### Task to complete
From the entries that follow, reproduce exactly and only the lines from the line with "injection Hf as <- <- <-. by apply pending_ReportActivity." to the line with "apply (pending_touched r1 w1 b).", endpoints included.

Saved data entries
(** X2: a Find answers what the cascade resolves to in the container it
    leaves behind; a second Find for the same name right after it
    returns the same bucket (or nil again), changes nothing in the
    container, builds no bucket and starts no watcher. *)
Theorem FindBucket_twice bc nsName name w :
  ∃ r bc' w' w'',
    FindBucket bc nsName name w = Some (r, bc', w')
    ∧ r = resolved bc' nsName name
    ∧ FindBucket bc' nsName name w' = Some (r, bc', w'')
    ∧ view w'' = view w'
    ∧ goroutines w'' = goroutines w'.
Proof.
  destruct (FindBucket_outcome bc nsName name w)
    as (r & bc' & w' & Hf & Hr & Hcase).
  destruct (FindBucket_outcome bc' nsName name w')
    as (r2 & bc2 & w2 & Hf2 & Hr2 & Hcase2).
  assert (Hno : ¬ creates bc' nsName name w').
  { destruct Hcase as [(Hno & -> & Hview & _) | (_ & ns & c & dyn & Hns & -> & _)].
    - intros Hc. apply Hno. by apply (creates_view _ _ _ w' w).
    - intros (ns' & Hns' & Hb' & _). simpl in Hns'.
      rewrite lookup_insert_eq in Hns'. injection Hns' as <-.
      simpl in Hb'. by rewrite lookup_insert_eq in Hb'. }
  destruct Hcase2 as [(_ & -> & Hview2 & Hgs2) | (Hc & _)]; [| done].
  exists r, bc', w', w2. split; [done |]. split; [done |].
  split; [| done]. rewrite Hf2. congruence.
Qed.

(** X3: a Find changes the map of no other namespace and no other name;
    it never removes the bucket stored under the name it looks up; it
    leaves the configuration and the defaults alone; and it adds at most
    one bucket to the store, destroying none. *)
Theorem FindBucket_frame bc nsName name w :
  ∃ r bc' w' ext,
    FindBucket bc nsName name w = Some (r, bc', w')
    ∧ (∀ n m, (n, m) ≠ (nsName, name) →
         lookupBucket bc' n m = lookupBucket bc n m)
    ∧ (∀ b, lookupBucket bc nsName name = Some b →
         lookupBucket bc' nsName name = Some b ∧ r = Some b)
    ∧ sameFrames bc bc'
    ∧ view w' = view w ++ ext
    ∧ (length ext ≤ 1)%nat.
Proof.
  destruct (FindBucket_outcome bc nsName name w)
    as (r & bc' & w' & Hf & Hr & Hcase).
  destruct Hcase
    as [(Hno & -> & Hview & _)
       | ((ns0 & Hns0 & Hb0 & _) & ns & c & dyn & Hns & -> & Hview & _)].
  - exists r, bc, w', []. split; [done |]. split; [done |]. split.
    { intros b Hb. split; [done |]. rewrite Hr. unfold resolved.
      unfold lookupBucket in Hb.
      destruct (bc_namespaces bc !! nsName) as [ns|]; simpl in Hb; [| done].
      by rewrite Hb. }
    split; [apply sameFrames_refl |].
    split; [by rewrite app_nil_r | simpl; lia].
  - eexists r, _, w', [bucketOf nsName name c dyn]. split; [exact Hf |]. split.
    { intros n m Hne. rewrite (lookupBucket_stored bc nsName name ns) by done.
      by rewrite decide_False. }
    split.
    { intros b Hb. unfold lookupBucket in Hb. rewrite Hns0 in Hb.
      simpl in Hb. congruence. }
    split; [by apply (sameFrames_withNamespace bc nsName ns) |].
    split; [done | simpl; lia].
Qed.

End lookups.

(** ** What holds in every state the system can reach *)
Section reachable_states.

Implicit Types (bc : BucketContainer) (ns : namespace) (w : World).
Implicit Types (nsName name : string) (b : nat) (s : System).

Lemma leaving_reachable : reachable sampleCfg leaving.
Proof.
  eapply rtc_r; [apply idle_reachable |].
  apply (step_watch _ 0). vm_compute. reflexivity.
Qed.

(** X4: in every reachable state a bucket stored under a name of a
    namespace is no default bucket, carries that namespace and name as
    its identity, was never destroyed, and is stored under no other
    name. *)
Theorem stored_buckets_distinct cfg s nsName name b :
  reachable cfg s →
  storedAt (container s) nsName name b →
  ¬ isDefault (container s) b
  ∧ (∃ o, heap (world s) !! b = Some o
          ∧ bNamespace o = nsName ∧ bName o = name
          ∧ bDestroyed o = 0%nat)
  ∧ ∀ nsName' name',
      storedAt (container s) nsName' name' b →
      nsName' = nsName ∧ name' = name.
Proof.
  intros Hreach Hs.
  pose proof (reachable_invariant _ _ Hreach) as [Hst Hdef Hwt Hkeys Hdes].
  destruct (Hst _ _ _ Hs) as (Hnd & o & Ho & Hn & Hm & Hz).
  split; [done |]. split.
  - apply view_lookup_inv in Ho as (o' & Ho' & ->). by exists o'.
  - intros n' m' Hs'.
    destruct (Hst _ _ _ Hs') as (_ & o' & Ho' & Hn' & Hm' & _).
    assert (o' = o) as -> by congruence. by subst.
Qed.

Lemma stored_buckets_distinct_witness :
  ¬ isDefault (container idle) 1
  ∧ (∃ o, heap (world idle) !! 1%nat = Some o
          ∧ bNamespace o = "ns_d" ∧ bName o = "b1"
          ∧ bDestroyed o = 0%nat)
  ∧ ∀ nsName' name',
      storedAt (container idle) nsName' name' 1 →
      nsName' = "ns_d" ∧ name' = "b1".
Proof.
  apply (stored_buckets_distinct sampleCfg idle "ns_d" "b1" 1 idle_reachable).
  exists idleNs. split; vm_compute; reflexivity.
Defined.




(** X6: in every reachable state a goroutine running watch watches the
    bucket that is stored under its name, at the idle period of that
    bucket, is past its first test only if that period is not zero, and
    is the only goroutine watching that bucket. *)
Theorem watchers_distinct cfg s i wt :
  reachable cfg s →
  goroutines (world s) !! i = Some wt →
  storedAt (container s) (wNamespace wt) (wBucketName wt) (wBucket wt)
  ∧ (∃ o, heap (world s) !! wBucket wt = Some o
          ∧ wFreq wt = idleDuration (bConfig o))
  ∧ (wPc wt ≠ AtStart → wFreq wt ≠ 0)
  ∧ ∀ j wt',
      goroutines (world s) !! j = Some wt' →
      wBucket wt' = wBucket wt → j = i.
Proof.
  intros Hreach Hi.
  pose proof (reachable_invariant _ _ Hreach) as [Hst Hdef Hwt Hkeys Hdes].
  destruct (Hwt _ _ Hi) as (Hs & (o & Ho & Hf) & Hpc).
  split; [done |]. split.
  { apply view_lookup_inv in Ho as (o' & Ho' & ->). by exists o'. }
  split; [done |]. intros j wt' Hj Hb.
  destruct (Hwt _ _ Hj) as (Hs' & _). rewrite Hb in Hs'.
  destruct (Hst _ _ _ Hs) as (_ & o1 & Ho1 & Hn1 & Hm1 & _).
  destruct (Hst _ _ _ Hs') as (_ & o2 & Ho2 & Hn2 & Hm2 & _).
  assert (o2 = o1) as -> by congruence.
  apply (NoDup_lookup (watcherKey <$> goroutines (world s)) _ _
           (watcherKey wt) Hkeys).
  - rewrite list_lookup_fmap, Hj. simpl. unfold watcherKey. congruence.
  - by rewrite list_lookup_fmap, Hi.
Qed.

Lemma watchers_distinct_witness :
  storedAt (container idle) "ns_d" "b1" 1
  ∧ (∃ o, heap (world idle) !! 1%nat = Some o
          ∧ 50000000 = idleDuration (bConfig o))
  ∧ (InLoop ≠ AtStart → 50000000 ≠ 0)
  ∧ ∀ j wt',
      goroutines (world idle) !! j = Some wt' →
      wBucket wt' = 1%nat → j = 0%nat.
Proof.
  apply (watchers_distinct sampleCfg idle 0 idleWatcher idle_reachable).
  reflexivity.
Defined.

End reachable_states.

(** ** Reports and eviction *)
Section reports.

Implicit Types (bc : BucketContainer) (ns : namespace) (w : World).
Implicit Types (nsName name : string) (b : nat) (s : System).

Lemma pending_ReportActivity b' w b :
  pending w b → pending (ReportActivity b' w) b.
Proof.
  intros (o & Ho & Hne). unfold pending. rewrite heap_ReportActivity.
  case_decide as Hb.
  - rewrite Ho. simpl. eexists. split; [done |]. simpl.
    unfold chanReportActivity. by destruct (bActivity o).
  - eauto.
Qed.

Lemma pending_touched r w b : pending w b → pending (touched r w) b.
Proof. destruct r; [apply pending_ReportActivity | done]. Qed.

Lemma pending_created nsName name ns bCfg dyn w b :
  pending w b →
  pending (createNewNamedBucketFromCfg nsName name ns bCfg dyn w).2 b.
Proof.
  intros (o & Ho & Hne). exists o. split; [| done].
  rewrite createNewNamedBucketFromCfg_heap.
  rewrite lookup_app_l; [done |]. by eapply lookup_lt_Some.
Qed.

Lemma pending_createNewNamedBucket bc nsName name ns w r ns' w' b :
  createNewNamedBucket bc nsName name ns w = Some (r, ns', w') →
  pending w b → pending w' b.
Proof.
  intros Hc Hp. unfold createNewNamedBucket in Hc.
  destruct (Buckets (ns_cfg ns) !! name) as [c|].
  - pose proof (pending_created nsName name ns c false w b Hp) as Hp'.
    destruct (createNewNamedBucketFromCfg nsName name ns c false w)
      as [[b1 ns1] w1]. by injection Hc as <- <- <-.
  - destruct (countDynamicBuckets bc nsName w) as [k|]; simpl in Hc; [| done].
    destruct ((MaxDynamicBuckets (ns_cfg ns) <=? k)
              && (0 <? MaxDynamicBuckets (ns_cfg ns))).
    + by injection Hc as <- <- <-.
    + destruct (DynamicBucketTemplate (ns_cfg ns)) as [c|]; simpl in Hc;
        [| done].
      injection Hc as <- <- <-.
      exact (pending_created nsName name ns c true w b Hp).
Qed.

(** A lookup never takes a report away. *)
Lemma pending_FindBucket bc nsName name w r bc' w' b :
  FindBucket bc nsName name w = Some (r, bc', w') →
  pending w b → pending w' b.
Proof.
  intros Hf Hp.
  destruct (bc_namespaces bc !! nsName) as [ns|] eqn:Hns.
  2: { rewrite (FindBucket_unconfigured _ _ _ _ Hns) in Hf.
       injection Hf as <- <- <-. by apply pending_touched. }
  destruct (ns_buckets ns !! name) as [b0|] eqn:Hb.
  { rewrite (FindBucket_present _ _ _ _ _ _ Hns Hb) in Hf.
    injection Hf as <- <- <-. by apply pending_ReportActivity. }
  destruct (DynamicBucketTemplate (ns_cfg ns)) as [c|] eqn:Ht.
  2: { rewrite (FindBucket_default _ _ _ _ _ Hns Hb Ht) in Hf.
       injection Hf as <- <- <-. by apply pending_touched. }
  destruct (createNewNamedBucket bc nsName name ns (writeLocked nsName w))
    as [[[r1 ns1] w1]|] eqn:Hc.
  - rewrite (FindBucket_create _ _ _ _ _ _ _ _ _ Hns Hb Ht Hc) in Hf.
    injection Hf as <- <- <-.
    apply (pending_touched r1 w1 b).
    by eapply pending_createNewNamedBucket.
  - unfold FindBucket in Hf. rewrite Hns, Hb, Ht in Hf.
    unfold writeLocked, readLocked in Hc. by rewrite Hc in Hf.
Qed.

### Answer to this task
    injection Hf as <- <- <-. by apply pending_ReportActivity. }
  destruct (DynamicBucketTemplate (ns_cfg ns)) as [c|] eqn:Ht.
  2: { rewrite (FindBucket_default _ _ _ _ _ Hns Hb Ht) in Hf.
       injection Hf as <- <- <-. by apply pending_touched. }
  destruct (createNewNamedBucket bc nsName name ns (writeLocked nsName w))
    as [[[r1 ns1] w1]|] eqn:Hc.
  - rewrite (FindBucket_create _ _ _ _ _ _ _ _ _ Hns Hb Ht Hc) in Hf.
    injection Hf as <- <- <-.
    apply (pending_touched r1 w1 b).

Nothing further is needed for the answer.